(DATA FOR THE TASK)

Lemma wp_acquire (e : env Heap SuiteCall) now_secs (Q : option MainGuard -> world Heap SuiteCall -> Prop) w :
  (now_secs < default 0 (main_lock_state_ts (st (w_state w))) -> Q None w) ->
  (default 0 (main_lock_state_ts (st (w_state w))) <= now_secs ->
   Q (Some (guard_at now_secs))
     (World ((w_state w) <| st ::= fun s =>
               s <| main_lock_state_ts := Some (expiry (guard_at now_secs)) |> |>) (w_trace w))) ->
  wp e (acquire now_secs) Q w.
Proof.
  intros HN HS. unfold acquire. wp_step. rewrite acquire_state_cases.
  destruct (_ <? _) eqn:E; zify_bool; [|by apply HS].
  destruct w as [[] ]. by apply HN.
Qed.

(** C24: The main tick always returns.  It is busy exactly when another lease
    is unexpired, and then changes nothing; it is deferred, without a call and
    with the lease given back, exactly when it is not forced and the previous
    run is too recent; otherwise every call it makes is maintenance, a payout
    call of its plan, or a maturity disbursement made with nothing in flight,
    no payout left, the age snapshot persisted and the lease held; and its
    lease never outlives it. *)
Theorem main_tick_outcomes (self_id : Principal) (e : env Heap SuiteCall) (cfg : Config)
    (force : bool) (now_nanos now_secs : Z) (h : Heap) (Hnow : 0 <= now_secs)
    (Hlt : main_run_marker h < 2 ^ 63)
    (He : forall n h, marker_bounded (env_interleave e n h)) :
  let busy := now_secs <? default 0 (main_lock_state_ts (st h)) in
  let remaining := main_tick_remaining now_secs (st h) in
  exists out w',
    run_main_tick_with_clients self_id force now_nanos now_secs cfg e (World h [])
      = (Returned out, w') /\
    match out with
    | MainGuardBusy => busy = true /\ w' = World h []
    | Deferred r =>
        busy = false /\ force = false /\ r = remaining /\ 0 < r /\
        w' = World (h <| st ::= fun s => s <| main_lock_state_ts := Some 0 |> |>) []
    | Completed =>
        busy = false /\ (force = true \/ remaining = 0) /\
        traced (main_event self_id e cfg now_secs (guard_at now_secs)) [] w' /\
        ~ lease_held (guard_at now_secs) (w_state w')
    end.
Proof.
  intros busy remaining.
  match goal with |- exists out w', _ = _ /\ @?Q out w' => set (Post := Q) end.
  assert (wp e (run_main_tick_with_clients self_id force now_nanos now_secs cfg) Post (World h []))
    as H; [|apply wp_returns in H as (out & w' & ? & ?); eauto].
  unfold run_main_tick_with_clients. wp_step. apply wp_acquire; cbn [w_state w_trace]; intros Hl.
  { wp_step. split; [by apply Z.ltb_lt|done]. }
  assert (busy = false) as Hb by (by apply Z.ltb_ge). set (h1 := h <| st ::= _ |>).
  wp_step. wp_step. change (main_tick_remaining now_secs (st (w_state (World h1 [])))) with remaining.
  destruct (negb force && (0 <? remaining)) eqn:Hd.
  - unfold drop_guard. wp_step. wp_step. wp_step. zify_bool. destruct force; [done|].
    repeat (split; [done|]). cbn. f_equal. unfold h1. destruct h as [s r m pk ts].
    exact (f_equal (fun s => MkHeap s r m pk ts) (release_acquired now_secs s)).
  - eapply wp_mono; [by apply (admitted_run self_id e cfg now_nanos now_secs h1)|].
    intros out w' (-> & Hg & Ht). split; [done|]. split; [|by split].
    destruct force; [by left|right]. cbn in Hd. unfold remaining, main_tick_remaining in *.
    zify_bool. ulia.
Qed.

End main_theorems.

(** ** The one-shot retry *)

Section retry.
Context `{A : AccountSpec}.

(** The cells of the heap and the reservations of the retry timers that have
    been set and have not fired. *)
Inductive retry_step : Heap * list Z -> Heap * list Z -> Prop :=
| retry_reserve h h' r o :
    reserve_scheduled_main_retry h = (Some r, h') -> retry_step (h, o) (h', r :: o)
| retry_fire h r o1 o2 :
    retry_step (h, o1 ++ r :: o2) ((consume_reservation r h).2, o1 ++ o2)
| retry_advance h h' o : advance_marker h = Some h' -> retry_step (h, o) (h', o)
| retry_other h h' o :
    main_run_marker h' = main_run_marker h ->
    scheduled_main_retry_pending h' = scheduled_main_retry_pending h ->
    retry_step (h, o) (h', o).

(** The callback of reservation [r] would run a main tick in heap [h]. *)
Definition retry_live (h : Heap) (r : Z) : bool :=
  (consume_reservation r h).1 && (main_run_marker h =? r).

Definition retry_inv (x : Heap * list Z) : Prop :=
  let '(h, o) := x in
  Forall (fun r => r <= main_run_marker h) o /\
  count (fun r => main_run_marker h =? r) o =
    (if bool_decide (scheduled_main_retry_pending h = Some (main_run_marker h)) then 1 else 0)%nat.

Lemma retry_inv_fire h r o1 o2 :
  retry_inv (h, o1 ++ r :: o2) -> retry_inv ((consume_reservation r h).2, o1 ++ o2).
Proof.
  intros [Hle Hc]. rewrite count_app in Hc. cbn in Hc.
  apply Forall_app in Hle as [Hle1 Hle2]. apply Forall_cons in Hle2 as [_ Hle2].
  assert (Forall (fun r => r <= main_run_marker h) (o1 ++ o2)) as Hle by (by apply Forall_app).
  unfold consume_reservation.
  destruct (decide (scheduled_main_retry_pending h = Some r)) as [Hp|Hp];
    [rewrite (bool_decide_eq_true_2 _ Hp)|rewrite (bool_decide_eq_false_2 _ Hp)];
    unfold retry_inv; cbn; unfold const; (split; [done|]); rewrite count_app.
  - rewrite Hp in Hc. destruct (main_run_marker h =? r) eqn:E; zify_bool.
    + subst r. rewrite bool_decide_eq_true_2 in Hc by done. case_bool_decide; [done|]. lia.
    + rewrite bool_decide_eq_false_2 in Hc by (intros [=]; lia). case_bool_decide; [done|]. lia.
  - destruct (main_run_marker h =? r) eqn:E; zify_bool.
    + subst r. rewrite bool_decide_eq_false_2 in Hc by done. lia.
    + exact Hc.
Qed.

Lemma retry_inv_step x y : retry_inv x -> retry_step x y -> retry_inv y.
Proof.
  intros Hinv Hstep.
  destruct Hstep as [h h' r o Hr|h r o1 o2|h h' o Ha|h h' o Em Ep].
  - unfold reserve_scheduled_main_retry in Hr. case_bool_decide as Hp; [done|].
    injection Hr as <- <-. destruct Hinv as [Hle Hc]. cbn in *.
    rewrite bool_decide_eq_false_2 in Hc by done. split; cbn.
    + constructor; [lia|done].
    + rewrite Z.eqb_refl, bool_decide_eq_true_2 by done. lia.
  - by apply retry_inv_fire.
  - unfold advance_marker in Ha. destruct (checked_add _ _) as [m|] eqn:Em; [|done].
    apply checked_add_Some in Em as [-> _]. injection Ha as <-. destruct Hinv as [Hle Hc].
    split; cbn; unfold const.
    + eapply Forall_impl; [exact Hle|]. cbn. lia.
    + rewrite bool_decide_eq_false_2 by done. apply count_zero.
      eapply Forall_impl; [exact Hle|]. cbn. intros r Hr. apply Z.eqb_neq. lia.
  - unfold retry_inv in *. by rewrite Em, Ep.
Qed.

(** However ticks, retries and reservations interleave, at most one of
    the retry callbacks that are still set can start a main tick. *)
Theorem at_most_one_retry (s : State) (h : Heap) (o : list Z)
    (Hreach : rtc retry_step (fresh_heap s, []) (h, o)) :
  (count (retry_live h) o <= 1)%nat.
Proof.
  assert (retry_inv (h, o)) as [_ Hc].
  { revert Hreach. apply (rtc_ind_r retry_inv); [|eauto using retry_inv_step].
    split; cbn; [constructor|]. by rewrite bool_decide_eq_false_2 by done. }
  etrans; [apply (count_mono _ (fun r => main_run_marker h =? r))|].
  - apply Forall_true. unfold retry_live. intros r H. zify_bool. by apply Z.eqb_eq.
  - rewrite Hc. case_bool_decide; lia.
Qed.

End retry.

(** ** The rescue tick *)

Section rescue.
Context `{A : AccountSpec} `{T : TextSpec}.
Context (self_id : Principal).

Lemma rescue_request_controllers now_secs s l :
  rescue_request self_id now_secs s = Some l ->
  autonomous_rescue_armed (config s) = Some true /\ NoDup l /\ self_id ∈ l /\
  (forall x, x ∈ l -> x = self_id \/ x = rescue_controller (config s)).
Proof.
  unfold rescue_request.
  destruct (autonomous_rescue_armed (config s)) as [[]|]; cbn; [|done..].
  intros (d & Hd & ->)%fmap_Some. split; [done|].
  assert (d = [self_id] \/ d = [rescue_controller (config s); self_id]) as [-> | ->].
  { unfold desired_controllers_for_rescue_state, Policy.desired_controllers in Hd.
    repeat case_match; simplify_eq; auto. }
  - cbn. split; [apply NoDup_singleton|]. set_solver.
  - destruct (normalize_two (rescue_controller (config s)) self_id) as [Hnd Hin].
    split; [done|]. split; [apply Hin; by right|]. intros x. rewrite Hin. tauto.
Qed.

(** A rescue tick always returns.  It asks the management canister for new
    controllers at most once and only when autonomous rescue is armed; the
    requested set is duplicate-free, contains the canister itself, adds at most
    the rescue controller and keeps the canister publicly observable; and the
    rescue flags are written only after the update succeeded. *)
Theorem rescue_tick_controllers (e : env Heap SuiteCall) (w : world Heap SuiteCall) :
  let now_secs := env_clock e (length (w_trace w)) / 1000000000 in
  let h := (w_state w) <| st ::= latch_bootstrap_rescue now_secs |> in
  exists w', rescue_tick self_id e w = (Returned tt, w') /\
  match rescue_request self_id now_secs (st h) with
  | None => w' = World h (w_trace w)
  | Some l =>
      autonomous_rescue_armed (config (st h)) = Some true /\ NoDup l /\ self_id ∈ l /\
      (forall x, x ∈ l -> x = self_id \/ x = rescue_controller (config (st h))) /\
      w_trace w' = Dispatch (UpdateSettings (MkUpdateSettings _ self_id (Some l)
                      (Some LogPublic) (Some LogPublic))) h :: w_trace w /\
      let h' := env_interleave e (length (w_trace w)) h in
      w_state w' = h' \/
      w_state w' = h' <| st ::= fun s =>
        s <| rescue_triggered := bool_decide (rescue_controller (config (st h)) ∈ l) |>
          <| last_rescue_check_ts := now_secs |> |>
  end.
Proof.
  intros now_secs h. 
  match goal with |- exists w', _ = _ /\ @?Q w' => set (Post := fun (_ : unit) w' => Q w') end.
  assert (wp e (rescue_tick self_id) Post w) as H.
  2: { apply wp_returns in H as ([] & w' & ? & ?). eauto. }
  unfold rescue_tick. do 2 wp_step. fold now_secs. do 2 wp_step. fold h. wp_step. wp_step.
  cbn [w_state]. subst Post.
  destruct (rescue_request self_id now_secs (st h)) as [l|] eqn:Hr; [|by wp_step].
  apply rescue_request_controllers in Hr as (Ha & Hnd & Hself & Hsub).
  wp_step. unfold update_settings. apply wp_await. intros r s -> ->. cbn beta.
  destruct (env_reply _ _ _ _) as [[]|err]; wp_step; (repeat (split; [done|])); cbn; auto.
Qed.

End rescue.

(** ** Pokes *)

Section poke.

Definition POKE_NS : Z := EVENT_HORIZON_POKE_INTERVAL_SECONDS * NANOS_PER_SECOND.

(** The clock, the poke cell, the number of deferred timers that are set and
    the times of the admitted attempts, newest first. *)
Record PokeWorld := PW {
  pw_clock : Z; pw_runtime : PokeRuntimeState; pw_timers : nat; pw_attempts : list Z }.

(End DATA FOR THE TASK)

**HOW TO COMPLETE THIS TASK**
Please give an exact copy of the entries above, from the line with "requested set is" down to the line with "Theorem rescue_tick_controllers (e", inclusive, and nothing else.

**RESPONSE TO THE TASK**
    requested set is duplicate-free, contains the canister itself, adds at most
    the rescue controller and keeps the canister publicly observable; and the
    rescue flags are written only after the update succeeded. *)
Theorem rescue_tick_controllers (e : env Heap SuiteCall) (w : world Heap SuiteCall) :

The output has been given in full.